(Collected data entries)

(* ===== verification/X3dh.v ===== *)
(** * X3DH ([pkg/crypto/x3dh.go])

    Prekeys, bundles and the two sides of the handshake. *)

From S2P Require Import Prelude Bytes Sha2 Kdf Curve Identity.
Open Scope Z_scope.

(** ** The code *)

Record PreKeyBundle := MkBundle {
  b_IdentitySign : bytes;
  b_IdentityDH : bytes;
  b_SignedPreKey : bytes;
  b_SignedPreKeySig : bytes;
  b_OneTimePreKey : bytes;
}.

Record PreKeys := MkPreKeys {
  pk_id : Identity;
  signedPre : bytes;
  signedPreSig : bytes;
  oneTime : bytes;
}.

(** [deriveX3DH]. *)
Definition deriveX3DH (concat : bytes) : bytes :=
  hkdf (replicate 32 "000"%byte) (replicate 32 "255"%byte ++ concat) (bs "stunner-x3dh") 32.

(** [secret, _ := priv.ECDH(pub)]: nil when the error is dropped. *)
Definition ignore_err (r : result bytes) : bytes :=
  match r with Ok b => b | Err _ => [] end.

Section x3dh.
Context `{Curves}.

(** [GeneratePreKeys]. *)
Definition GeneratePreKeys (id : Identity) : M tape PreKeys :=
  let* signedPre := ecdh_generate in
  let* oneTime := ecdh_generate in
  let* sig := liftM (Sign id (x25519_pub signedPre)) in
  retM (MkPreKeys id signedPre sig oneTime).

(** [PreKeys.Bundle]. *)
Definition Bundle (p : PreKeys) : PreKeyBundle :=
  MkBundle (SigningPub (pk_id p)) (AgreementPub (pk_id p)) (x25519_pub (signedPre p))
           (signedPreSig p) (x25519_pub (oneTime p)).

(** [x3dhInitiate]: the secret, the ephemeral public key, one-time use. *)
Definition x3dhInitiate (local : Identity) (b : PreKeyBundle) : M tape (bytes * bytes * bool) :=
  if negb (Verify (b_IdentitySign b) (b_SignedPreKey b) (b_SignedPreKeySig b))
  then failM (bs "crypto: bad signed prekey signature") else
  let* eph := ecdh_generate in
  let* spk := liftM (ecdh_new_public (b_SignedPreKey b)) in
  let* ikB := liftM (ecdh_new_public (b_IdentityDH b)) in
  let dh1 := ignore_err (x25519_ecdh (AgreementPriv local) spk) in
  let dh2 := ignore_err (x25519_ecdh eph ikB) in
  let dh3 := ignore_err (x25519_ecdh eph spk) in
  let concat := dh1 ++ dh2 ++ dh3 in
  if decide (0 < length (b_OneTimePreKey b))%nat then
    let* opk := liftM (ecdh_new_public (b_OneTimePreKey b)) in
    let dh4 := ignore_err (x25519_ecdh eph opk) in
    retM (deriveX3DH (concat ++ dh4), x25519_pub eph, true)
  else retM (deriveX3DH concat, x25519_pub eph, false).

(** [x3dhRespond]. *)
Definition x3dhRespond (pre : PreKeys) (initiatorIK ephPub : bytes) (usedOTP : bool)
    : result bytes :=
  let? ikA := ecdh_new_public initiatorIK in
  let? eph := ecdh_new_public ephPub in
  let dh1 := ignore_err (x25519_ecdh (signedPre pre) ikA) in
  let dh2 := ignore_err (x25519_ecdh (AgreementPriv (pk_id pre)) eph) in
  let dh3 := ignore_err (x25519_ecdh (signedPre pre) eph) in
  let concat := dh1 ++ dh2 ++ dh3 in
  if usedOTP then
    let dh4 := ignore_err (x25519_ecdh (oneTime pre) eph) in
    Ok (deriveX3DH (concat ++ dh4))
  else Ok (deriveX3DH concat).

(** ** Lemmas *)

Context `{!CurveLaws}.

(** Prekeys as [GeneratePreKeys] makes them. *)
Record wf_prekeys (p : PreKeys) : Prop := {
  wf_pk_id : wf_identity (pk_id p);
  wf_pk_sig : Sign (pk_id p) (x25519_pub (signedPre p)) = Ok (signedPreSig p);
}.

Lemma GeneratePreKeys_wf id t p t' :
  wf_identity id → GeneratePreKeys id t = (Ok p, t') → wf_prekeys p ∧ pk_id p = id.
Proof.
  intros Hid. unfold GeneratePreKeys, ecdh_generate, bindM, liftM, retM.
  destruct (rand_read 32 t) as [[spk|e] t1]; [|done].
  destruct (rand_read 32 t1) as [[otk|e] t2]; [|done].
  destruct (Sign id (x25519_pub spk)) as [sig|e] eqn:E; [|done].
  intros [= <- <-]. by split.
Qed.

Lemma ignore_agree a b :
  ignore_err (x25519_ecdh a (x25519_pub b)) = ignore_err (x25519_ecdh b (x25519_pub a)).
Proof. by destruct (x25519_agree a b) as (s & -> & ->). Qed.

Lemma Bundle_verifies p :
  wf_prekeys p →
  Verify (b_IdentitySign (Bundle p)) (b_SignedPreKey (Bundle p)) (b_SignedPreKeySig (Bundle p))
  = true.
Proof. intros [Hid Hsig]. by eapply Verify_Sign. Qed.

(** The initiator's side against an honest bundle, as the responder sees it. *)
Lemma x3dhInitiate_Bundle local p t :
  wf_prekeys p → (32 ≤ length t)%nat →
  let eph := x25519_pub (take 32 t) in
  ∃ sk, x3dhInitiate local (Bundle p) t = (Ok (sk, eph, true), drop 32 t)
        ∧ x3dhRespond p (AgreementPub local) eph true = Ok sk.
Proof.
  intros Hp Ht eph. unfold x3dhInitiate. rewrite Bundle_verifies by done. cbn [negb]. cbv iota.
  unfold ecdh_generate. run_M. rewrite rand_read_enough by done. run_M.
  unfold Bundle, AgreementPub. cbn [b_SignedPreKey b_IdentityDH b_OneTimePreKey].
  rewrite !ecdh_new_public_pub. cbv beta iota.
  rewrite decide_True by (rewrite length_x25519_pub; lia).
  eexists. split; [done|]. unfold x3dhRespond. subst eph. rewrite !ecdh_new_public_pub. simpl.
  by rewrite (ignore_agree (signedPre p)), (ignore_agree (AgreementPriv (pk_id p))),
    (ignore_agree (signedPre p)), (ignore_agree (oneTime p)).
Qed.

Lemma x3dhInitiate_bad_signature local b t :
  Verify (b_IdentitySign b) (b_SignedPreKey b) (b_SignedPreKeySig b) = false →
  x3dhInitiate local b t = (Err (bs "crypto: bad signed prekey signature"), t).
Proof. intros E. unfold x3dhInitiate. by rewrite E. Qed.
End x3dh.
...
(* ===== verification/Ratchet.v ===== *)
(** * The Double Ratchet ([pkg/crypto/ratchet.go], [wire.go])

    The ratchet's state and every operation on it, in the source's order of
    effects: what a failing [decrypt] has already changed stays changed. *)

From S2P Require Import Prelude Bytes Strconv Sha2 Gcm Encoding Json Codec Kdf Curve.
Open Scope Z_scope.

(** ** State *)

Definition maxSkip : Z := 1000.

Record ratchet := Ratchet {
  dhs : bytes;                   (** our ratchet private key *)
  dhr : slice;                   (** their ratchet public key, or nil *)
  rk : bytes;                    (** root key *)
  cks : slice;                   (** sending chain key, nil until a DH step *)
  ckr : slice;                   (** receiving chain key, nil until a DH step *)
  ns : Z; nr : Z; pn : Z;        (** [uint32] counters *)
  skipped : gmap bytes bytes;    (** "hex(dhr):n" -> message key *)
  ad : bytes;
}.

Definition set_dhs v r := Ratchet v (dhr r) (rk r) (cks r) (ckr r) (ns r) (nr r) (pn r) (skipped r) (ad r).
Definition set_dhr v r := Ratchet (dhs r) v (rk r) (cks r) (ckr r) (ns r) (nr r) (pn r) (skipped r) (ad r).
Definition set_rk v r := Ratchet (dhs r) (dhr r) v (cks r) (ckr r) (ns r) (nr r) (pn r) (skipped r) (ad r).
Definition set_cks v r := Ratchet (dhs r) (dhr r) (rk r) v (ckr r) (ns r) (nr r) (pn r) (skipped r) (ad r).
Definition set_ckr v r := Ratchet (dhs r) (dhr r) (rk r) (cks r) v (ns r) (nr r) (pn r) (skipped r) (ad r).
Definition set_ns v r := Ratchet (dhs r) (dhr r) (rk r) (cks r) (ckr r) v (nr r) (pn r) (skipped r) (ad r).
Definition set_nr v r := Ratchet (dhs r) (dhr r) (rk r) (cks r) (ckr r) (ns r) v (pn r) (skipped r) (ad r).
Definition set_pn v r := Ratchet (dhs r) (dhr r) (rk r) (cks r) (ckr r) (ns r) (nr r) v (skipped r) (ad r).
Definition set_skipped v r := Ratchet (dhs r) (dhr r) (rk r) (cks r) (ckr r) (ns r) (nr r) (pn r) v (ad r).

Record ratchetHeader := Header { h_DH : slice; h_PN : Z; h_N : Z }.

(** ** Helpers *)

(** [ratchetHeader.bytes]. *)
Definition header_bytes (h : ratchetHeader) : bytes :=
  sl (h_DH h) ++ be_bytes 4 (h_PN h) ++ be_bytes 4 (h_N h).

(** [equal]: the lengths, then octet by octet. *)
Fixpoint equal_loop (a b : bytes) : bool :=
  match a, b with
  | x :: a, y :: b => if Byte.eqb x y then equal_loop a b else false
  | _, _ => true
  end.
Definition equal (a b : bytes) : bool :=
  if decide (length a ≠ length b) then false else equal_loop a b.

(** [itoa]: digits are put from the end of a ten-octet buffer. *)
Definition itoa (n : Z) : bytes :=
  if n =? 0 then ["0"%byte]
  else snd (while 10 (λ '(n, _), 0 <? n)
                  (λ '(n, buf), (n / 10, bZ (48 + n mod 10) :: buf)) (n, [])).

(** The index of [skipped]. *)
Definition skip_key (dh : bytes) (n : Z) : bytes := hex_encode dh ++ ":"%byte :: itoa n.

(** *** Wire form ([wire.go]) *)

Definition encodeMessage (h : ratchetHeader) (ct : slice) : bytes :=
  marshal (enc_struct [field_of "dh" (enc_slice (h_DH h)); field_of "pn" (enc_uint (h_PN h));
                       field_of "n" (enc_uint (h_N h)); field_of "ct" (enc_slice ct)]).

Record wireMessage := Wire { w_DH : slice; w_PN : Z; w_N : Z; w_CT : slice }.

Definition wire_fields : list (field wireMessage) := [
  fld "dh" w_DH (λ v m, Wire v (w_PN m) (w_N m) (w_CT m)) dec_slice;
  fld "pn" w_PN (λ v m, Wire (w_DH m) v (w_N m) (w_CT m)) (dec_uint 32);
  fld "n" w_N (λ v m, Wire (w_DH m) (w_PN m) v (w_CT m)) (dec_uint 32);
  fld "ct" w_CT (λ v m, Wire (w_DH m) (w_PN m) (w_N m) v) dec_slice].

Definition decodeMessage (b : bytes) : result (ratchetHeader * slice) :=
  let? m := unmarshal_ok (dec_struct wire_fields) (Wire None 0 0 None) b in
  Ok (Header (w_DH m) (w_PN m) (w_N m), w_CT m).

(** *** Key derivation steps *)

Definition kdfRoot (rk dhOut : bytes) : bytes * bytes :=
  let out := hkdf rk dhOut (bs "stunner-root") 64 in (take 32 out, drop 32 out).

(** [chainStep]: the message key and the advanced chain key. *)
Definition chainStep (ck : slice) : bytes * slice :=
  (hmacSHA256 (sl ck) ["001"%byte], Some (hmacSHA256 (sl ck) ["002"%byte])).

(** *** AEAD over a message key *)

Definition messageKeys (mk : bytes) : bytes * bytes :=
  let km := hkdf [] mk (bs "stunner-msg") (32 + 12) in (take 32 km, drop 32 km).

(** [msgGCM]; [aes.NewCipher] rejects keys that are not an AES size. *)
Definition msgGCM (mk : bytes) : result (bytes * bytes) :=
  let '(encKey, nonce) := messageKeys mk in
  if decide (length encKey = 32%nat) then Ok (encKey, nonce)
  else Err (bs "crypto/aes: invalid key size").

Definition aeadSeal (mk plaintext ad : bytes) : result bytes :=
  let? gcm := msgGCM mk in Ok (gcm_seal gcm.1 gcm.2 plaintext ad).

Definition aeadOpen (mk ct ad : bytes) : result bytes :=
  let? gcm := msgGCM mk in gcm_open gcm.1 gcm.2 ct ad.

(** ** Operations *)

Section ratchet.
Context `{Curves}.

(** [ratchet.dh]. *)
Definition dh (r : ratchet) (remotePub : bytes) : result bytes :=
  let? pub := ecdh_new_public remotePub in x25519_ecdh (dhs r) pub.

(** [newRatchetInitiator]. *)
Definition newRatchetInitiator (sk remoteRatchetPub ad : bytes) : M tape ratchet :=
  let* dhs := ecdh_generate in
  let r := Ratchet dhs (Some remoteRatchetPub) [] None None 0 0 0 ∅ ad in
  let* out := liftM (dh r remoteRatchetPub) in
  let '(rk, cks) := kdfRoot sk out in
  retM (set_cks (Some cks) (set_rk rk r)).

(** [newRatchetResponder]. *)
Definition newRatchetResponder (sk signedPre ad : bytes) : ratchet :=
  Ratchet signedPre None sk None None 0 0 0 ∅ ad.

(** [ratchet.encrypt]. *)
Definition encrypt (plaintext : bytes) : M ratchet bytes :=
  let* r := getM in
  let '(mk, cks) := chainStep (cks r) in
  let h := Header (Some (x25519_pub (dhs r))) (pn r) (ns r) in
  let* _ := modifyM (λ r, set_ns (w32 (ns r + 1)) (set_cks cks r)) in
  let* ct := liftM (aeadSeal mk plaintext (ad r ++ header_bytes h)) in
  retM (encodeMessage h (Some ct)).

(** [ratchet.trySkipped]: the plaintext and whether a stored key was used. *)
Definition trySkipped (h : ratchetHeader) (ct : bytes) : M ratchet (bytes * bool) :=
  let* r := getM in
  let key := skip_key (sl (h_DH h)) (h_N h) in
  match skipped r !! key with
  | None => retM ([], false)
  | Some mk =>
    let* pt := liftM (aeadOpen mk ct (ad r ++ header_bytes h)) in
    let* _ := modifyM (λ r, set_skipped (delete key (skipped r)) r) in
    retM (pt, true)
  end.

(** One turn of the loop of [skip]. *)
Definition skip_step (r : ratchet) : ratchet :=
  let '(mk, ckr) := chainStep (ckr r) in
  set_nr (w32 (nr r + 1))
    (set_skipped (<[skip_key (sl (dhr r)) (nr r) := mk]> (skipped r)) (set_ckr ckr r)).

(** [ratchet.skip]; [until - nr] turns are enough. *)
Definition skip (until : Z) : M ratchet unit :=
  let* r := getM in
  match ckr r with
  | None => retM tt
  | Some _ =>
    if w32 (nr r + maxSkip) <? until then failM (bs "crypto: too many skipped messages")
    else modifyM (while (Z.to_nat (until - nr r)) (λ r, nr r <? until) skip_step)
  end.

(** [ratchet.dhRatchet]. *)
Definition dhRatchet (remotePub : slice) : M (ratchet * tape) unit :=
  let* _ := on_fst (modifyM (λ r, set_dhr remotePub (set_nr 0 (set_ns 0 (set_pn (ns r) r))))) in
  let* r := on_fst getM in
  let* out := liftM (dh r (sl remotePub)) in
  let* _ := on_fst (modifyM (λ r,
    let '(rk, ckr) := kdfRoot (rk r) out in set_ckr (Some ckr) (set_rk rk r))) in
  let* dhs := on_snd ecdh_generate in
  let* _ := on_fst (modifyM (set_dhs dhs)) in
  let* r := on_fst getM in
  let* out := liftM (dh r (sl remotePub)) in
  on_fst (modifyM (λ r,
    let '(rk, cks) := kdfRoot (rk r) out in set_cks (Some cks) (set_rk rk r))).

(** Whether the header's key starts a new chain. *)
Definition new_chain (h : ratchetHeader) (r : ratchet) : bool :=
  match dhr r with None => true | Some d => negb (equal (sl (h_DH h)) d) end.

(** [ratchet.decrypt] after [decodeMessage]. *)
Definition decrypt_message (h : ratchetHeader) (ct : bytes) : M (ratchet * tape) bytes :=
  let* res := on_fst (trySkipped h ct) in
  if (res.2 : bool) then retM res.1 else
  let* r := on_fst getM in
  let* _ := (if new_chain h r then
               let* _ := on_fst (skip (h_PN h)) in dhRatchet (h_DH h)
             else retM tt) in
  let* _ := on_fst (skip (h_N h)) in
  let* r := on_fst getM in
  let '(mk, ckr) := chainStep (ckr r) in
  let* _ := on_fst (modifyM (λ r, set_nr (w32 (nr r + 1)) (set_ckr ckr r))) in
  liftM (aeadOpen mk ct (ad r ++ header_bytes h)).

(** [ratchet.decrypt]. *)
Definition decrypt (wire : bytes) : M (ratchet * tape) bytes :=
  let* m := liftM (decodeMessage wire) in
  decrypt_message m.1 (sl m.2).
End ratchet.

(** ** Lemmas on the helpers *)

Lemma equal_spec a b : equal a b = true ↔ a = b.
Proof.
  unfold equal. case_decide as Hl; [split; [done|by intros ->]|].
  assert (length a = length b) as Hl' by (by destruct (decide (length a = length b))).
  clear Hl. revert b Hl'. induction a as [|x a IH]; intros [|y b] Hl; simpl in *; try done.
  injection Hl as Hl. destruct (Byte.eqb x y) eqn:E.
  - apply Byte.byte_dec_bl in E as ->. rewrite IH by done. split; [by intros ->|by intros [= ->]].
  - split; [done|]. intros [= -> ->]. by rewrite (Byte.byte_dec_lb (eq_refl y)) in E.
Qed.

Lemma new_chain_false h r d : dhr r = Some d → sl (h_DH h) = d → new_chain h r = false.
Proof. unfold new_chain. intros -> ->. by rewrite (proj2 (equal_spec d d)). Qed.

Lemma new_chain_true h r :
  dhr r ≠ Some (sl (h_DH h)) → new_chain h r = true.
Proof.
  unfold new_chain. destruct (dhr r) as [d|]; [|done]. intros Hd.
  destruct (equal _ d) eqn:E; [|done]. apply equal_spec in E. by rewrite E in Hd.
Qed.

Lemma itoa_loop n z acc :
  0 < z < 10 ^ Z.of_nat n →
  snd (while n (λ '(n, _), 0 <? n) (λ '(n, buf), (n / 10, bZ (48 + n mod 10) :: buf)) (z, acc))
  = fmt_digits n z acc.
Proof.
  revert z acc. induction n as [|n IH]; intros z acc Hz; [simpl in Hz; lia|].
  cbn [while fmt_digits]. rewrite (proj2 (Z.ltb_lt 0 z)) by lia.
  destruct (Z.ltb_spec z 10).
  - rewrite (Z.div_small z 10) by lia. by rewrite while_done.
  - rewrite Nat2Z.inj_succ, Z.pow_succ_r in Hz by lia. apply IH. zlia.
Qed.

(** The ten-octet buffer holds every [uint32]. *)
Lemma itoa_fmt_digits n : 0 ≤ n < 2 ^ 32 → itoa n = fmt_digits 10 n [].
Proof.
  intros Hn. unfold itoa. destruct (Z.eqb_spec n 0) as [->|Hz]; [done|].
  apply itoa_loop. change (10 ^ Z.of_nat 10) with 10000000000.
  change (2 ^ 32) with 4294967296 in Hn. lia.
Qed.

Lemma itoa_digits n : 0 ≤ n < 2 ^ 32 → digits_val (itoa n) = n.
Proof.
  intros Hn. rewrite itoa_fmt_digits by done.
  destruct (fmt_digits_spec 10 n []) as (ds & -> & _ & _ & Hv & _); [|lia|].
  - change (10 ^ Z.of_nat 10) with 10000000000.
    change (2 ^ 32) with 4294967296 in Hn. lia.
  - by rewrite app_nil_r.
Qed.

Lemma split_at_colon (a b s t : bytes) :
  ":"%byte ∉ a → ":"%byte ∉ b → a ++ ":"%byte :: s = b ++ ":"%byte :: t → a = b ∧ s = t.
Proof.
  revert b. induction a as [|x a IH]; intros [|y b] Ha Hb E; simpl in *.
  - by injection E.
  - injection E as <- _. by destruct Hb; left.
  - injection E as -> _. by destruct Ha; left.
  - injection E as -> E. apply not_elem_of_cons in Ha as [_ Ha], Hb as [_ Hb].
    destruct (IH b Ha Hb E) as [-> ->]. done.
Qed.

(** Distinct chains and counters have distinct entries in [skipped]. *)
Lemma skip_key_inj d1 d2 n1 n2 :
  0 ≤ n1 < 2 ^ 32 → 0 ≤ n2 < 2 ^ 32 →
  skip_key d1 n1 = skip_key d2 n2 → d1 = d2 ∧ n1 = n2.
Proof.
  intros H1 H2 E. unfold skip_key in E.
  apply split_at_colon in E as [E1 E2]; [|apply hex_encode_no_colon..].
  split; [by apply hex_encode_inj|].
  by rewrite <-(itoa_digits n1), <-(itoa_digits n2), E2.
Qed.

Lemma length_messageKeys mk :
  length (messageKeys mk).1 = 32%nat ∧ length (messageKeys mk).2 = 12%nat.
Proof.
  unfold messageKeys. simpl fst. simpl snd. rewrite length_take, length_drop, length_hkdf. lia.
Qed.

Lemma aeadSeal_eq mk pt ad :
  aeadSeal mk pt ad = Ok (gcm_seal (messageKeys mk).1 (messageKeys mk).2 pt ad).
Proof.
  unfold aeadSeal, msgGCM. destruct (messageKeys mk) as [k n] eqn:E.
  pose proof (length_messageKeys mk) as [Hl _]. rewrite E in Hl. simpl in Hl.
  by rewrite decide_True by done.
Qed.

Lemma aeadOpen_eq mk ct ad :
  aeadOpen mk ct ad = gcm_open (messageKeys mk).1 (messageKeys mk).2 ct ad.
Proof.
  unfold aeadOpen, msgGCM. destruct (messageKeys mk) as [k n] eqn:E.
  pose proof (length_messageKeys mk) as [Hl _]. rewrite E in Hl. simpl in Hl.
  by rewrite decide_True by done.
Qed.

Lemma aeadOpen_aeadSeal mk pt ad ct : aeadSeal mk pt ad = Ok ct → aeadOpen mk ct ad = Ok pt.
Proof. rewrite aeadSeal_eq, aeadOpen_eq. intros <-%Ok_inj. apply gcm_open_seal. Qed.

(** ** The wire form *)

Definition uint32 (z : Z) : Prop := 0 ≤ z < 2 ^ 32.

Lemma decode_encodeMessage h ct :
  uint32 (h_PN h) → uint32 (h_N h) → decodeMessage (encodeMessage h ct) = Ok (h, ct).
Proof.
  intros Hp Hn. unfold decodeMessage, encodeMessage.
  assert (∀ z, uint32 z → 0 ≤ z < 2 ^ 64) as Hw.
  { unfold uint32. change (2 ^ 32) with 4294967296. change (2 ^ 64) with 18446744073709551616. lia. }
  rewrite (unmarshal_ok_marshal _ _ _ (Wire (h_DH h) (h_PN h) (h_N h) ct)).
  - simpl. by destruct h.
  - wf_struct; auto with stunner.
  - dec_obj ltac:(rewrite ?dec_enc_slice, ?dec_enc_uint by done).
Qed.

# [Assigned task]
Lines above with the string "usedOTP" need to be found and copied.

# [Task result]
Definition x3dhRespond (pre : PreKeys) (initiatorIK ephPub : bytes) (usedOTP : bool)
  if usedOTP then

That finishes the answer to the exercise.